I have a Class that contains my LSTM Model and I have a training loop over some Data (=trajectories of a pendulum). When I train the model I have to initialize the hidden state for each timestep. Which confuses me since I thought the power of the LSTM (RNN) would be, that i use the previous hidden state for the next calculation... but I set it to zeros every time. Also the model works very well for predicting the pendulum. (This code is "heavily inspired" from an article that uses it on a really similar problem)
This is the Model Class:
class LSTMmodel(nn.Module):
def __init__(self,input_size,hidden_size_1,hidden_size_2,out_size):
super().__init__()
self.hidden_size_1 = hidden_size_1
self.hidden_size_2 = hidden_size_2
self.input_size = input_size
self.lstm_1 = nn.LSTM(input_size,hidden_size_1)
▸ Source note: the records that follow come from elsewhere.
(* ===== verification/DockerPause.v ===== *)
(** * Docker containers: the handshake between [PauseEventually] and [UnpauseIfNeeded]

    The goroutine started by [PauseEventually] and the caller of
    [UnpauseIfNeeded] meet on two unbuffered channels, [pauseStops] and
    [pauseResponses].  Both are given by their control points, and the pair by
    the steps they can take, alone or together.  The calls to Docker in between
    are those of [Docker.Pause] and [Docker.Unpause], which always return. *)
From S2P Require Export Docker.

(** [pauseResponse]. *)
Record pauseResponse := { isPaused : bool; resp_err : option go_error }.

(** The goroutine of [PauseEventually]. *)
Inductive pauser :=
| PauserAbsent                          (* not started, or ended *)
| PauserWaiting                         (* select on the timer and on pauseStops *)
| PauserPausing                         (* in the call of Pause *)
| PauserPaused (err : option go_error)  (* receiving from pauseStops *)
| PauserResponding (r : pauseResponse). (* sending to pauseResponses *)

(** The caller of [UnpauseIfNeeded]. *)
Inductive unpauser :=
| UnpauserIdle
| UnpauserStopping                      (* sending to pauseStops *)
| UnpauserReceiving                     (* receiving from pauseResponses *)
| UnpauserUnpausing                     (* in the call of Unpause *)
| UnpauserDone (result : option go_error).

Record handshake := mkHandshake {
  the_pauser : pauser;
  the_unpauser : unpauser;
  is_paused : bool                      (* the container itself *)
}.

(** What [UnpauseIfNeeded] does with the response. *)
Definition afterResponse (r : pauseResponse) : unpauser :=
  match resp_err r with
  | Some err => UnpauserDone (Some (Errorf "failed to pause container asynchronously: %w" [err]))
  | None => if isPaused r then UnpauserUnpausing else UnpauserDone None
  end.

(** Calls made by the owner of the container: [PauseEventually] on a container
    that is new or was successfully unpaused, [UnpauseIfNeeded] when a pause is
    scheduled. *)
Inductive owner_step : handshake -> handshake -> Prop :=
| PauseEventually_called u b :
    u = UnpauserIdle \/ u = UnpauserDone None ->
    owner_step (mkHandshake PauserAbsent u b) (mkHandshake PauserWaiting UnpauserIdle b)
| UnpauseIfNeeded_called p b :
    p <> PauserAbsent ->
    owner_step (mkHandshake p UnpauserIdle b) (mkHandshake p UnpauserStopping b).

(** Steps the two goroutines take by themselves. *)
Inductive inner_step : handshake -> handshake -> Prop :=
| timer_fires u b :
    inner_step (mkHandshake PauserWaiting u b) (mkHandshake PauserPausing u b)
| Pause_succeeds u b :
    inner_step (mkHandshake PauserPausing u b) (mkHandshake (PauserPaused None) u true)
| Pause_fails u b b' err :
    inner_step (mkHandshake PauserPausing u b) (mkHandshake (PauserPaused (Some err)) u b')
| stop_before_pause b :
    inner_step (mkHandshake PauserWaiting UnpauserStopping b)
      (mkHandshake (PauserResponding {| isPaused := false; resp_err := None |}) UnpauserReceiving b)
| stop_after_pause err b :
    inner_step (mkHandshake (PauserPaused err) UnpauserStopping b)
      (mkHandshake (PauserResponding {| isPaused := true; resp_err := err |}) UnpauserReceiving b)
| respond r b :
    inner_step (mkHandshake (PauserResponding r) UnpauserReceiving b)
      (mkHandshake PauserAbsent (afterResponse r) b)
| Unpause_succeeds p b :
    inner_step (mkHandshake p UnpauserUnpausing b) (mkHandshake p (UnpauserDone None) false)
| Unpause_fails p b b' err :
    inner_step (mkHandshake p UnpauserUnpausing b)
      (mkHandshake p (UnpauserDone (Some (Errorf "failed to unpause container: %w" [err]))) b').

Definition handshake_step (s s' : handshake) : Prop := owner_step s s' \/ inner_step s s'.
Definition new_container : handshake := mkHandshake PauserAbsent UnpauserIdle false.
Definition handshake_reachable : handshake -> Prop := rtc handshake_step new_container.

(** ** The invariant, by control points *)
Definition handshake_inv (s : handshake) : Prop :=
  match the_pauser s, the_unpauser s with
  | PauserAbsent, UnpauserIdle => is_paused s = false
  | PauserAbsent, UnpauserDone None => is_paused s = false
  | PauserAbsent, UnpauserDone (Some _) => True
  | PauserAbsent, UnpauserUnpausing => True
  | PauserWaiting, (UnpauserIdle | UnpauserStopping) => is_paused s = false
  | PauserPausing, (UnpauserIdle | UnpauserStopping) => True
  | PauserPaused _, (UnpauserIdle | UnpauserStopping) => True
  | PauserResponding r, UnpauserReceiving =>
      isPaused r = false -> resp_err r = None /\ is_paused s = false
  | _, _ => False
  end.

Lemma handshake_inv_step s s' :
  handshake_inv s -> handshake_step s s' -> handshake_inv s'.
Proof.
  intros Hi [Ho|Hs]; [destruct Ho as [u b [-> | ->]|p b Hp]|destruct Hs]; cbn in *;
    repeat (case_match; try done); try tauto.
  all: unfold afterResponse in *; repeat case_match; simplify_eq; try done.
  all: first [naive_solver|destruct p; cbn in *; naive_solver].
Qed.

Lemma handshake_reachable_inv s : handshake_reachable s -> handshake_inv s.
Proof.
  assert (Hg : forall s0, rtc handshake_step s0 s -> handshake_inv s0 -> handshake_inv s).
  { induction 1 as [|s0 s1 s2 Hst _ IH]; [done|]. intros Hi.
    by apply IH, (handshake_inv_step s0). }
  intros Hr. by apply (Hg _ Hr).
Qed.

(** C34: when [UnpauseIfNeeded] has returned without an error the container is
    not paused, and no goroutine is left that could pause it later or still use
    the channels, so the next [PauseEventually] finds them as they were. *)
Theorem UnpauseIfNeeded_safe s :
  handshake_reachable s -> the_unpauser s = UnpauserDone None ->
  is_paused s = false /\ the_pauser s = PauserAbsent.
Proof.
  intros Hi%handshake_reachable_inv Hu. destruct s as [p u b]. cbn in *. subst.
  by destruct p.
Qed.

(** Every execution from [s], whatever the order of its steps, gets to a state
    in which [UnpauseIfNeeded] has returned. *)
Inductive always_returns : handshake -> Prop :=
| returned s r : the_unpauser s = UnpauserDone r -> always_returns s
| will_return s :
    (exists s', inner_step s s') -> (forall s', inner_step s s' -> always_returns s') ->
    always_returns s.

(** The number of steps left. *)
Definition steps_left (s : handshake) : nat :=
  match the_pauser s with
  | PauserWaiting => 5 | PauserPausing => 4 | PauserPaused _ => 3 | PauserResponding _ => 2
  | PauserAbsent => match the_unpauser s with UnpauserUnpausing => 1 | _ => 0 end
  end.

Definition in_call (s : handshake) : Prop :=
  match the_unpauser s with
  | UnpauserStopping | UnpauserReceiving | UnpauserUnpausing => True
  | _ => False
  end.

Lemma inner_step_measure s s' :
  handshake_inv s -> in_call s -> inner_step s s' ->
  handshake_inv s' /\ (steps_left s' < steps_left s)%nat /\
  (in_call s' \/ exists r, the_unpauser s' = UnpauserDone r).
Proof.
  intros Hi Hc Hs. split; [by eapply handshake_inv_step; [|right]|].
  destruct s as [p u b]. destruct p, u; cbn in *; try done; inversion Hs; subst; cbn;
    unfold afterResponse; repeat case_match; simplify_eq/=; (split; [lia|]); eauto.
Qed.

Lemma inner_step_enabled s : handshake_inv s -> in_call s -> exists s', inner_step s s'.
Proof.
  intros Hi Hc. destruct s as [p u b].
  destruct p, u; cbn in *; try done; eexists; by constructor.
Qed.

(** Once [UnpauseIfNeeded] has been called it returns, however its steps
    interleave with those of the scheduled pause: there is no deadlock on the
    channels. *)
Theorem UnpauseIfNeeded_returns s :
  handshake_reachable s -> the_unpauser s = UnpauserStopping -> always_returns s.
Proof.
  intros Hi%handshake_reachable_inv Hu.
  assert (Hc : in_call s) by (unfold in_call; by rewrite Hu). clear Hu.
  remember (steps_left s) as n eqn:En. revert s En Hi Hc.
  induction (lt_wf n) as [n _ IH]. intros s -> Hi Hc.
  apply will_return; [by apply inner_step_enabled|]. intros s' Hs.
  destruct (inner_step_measure _ _ Hi Hc Hs) as (Hi' & Hlt & [Hc'|[r Hr]]).
  - by apply (IH _ Hlt).
  - by apply (returned _ r).
Qed.

(** A pause that has happened when the container is wanted again. *)
Definition paused_in_time : handshake := mkHandshake (PauserPaused None) UnpauserStopping true.

Lemma paused_in_time_reachable : handshake_reachable paused_in_time.
Proof.
  eapply rtc_l; [left; apply PauseEventually_called; by left|].
  eapply rtc_l; [right; apply timer_fires|].
  eapply rtc_l; [right; apply Pause_succeeds|].
  apply rtc_once. left. by apply UnpauseIfNeeded_called.
Qed.

Lemma UnpauseIfNeeded_safe_witness :
  let s := mkHandshake PauserAbsent (UnpauserDone None) false in
  is_paused s = false /\ the_pauser s = PauserAbsent.
Proof.
  apply UnpauseIfNeeded_safe; [|reflexivity].
  eapply rtc_r; [eapply rtc_r; [eapply rtc_r|]|].
  - apply paused_in_time_reachable.
  - right. apply stop_after_pause.
  - right. apply respond.
  - right. apply Unpause_succeeds.
Defined.

Lemma UnpauseIfNeeded_returns_witness : always_returns paused_in_time.
Proof. apply UnpauseIfNeeded_returns; [apply paused_in_time_reachable|reflexivity]. Defined.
self.lstm_2 = nn.LSTM(hidden_size_1,hidden_size_2)
self.linear = nn.Linear(hidden_size_2,out_size)
self.hidden_1 = (
torch.zeros(1,1,hidden_size_1),
torch.zeros(1,1,hidden_size_1)
)
self.hidden_2 = (
torch.zeros(1,1,hidden_size_2),
torch.zeros(1,1,hidden_size_2)
)
def forward(self,seq):
lstm_out_1 , self.hidden_1 = self.lstm_1(seq.view(-1,1,self.input_size),self.hidden_1)
lstm_out_2 , self.hidden_2 = self.lstm_2(lstm_out_1,self.hidden_2)
pred = self.linear(lstm_out_2.view(len(seq),-1))
return pred
This is the training loop:
def train(model, ddt):
loss_fn = nn.MSELoss()
optimizer = torch.optim.Adam(model.parameters(),lr=0.001)
model.train()
# Set the number of epochs
epochs = 50
for epoch in range(epochs):
# Running each batch separately
for bat in range(0,len(training_data), data[0].size(dim=0)):#
#model.hidden_1 = (torch.zeros(1,1,model.hidden_size_1), torch.zeros(1,1,model.hidden_size_1))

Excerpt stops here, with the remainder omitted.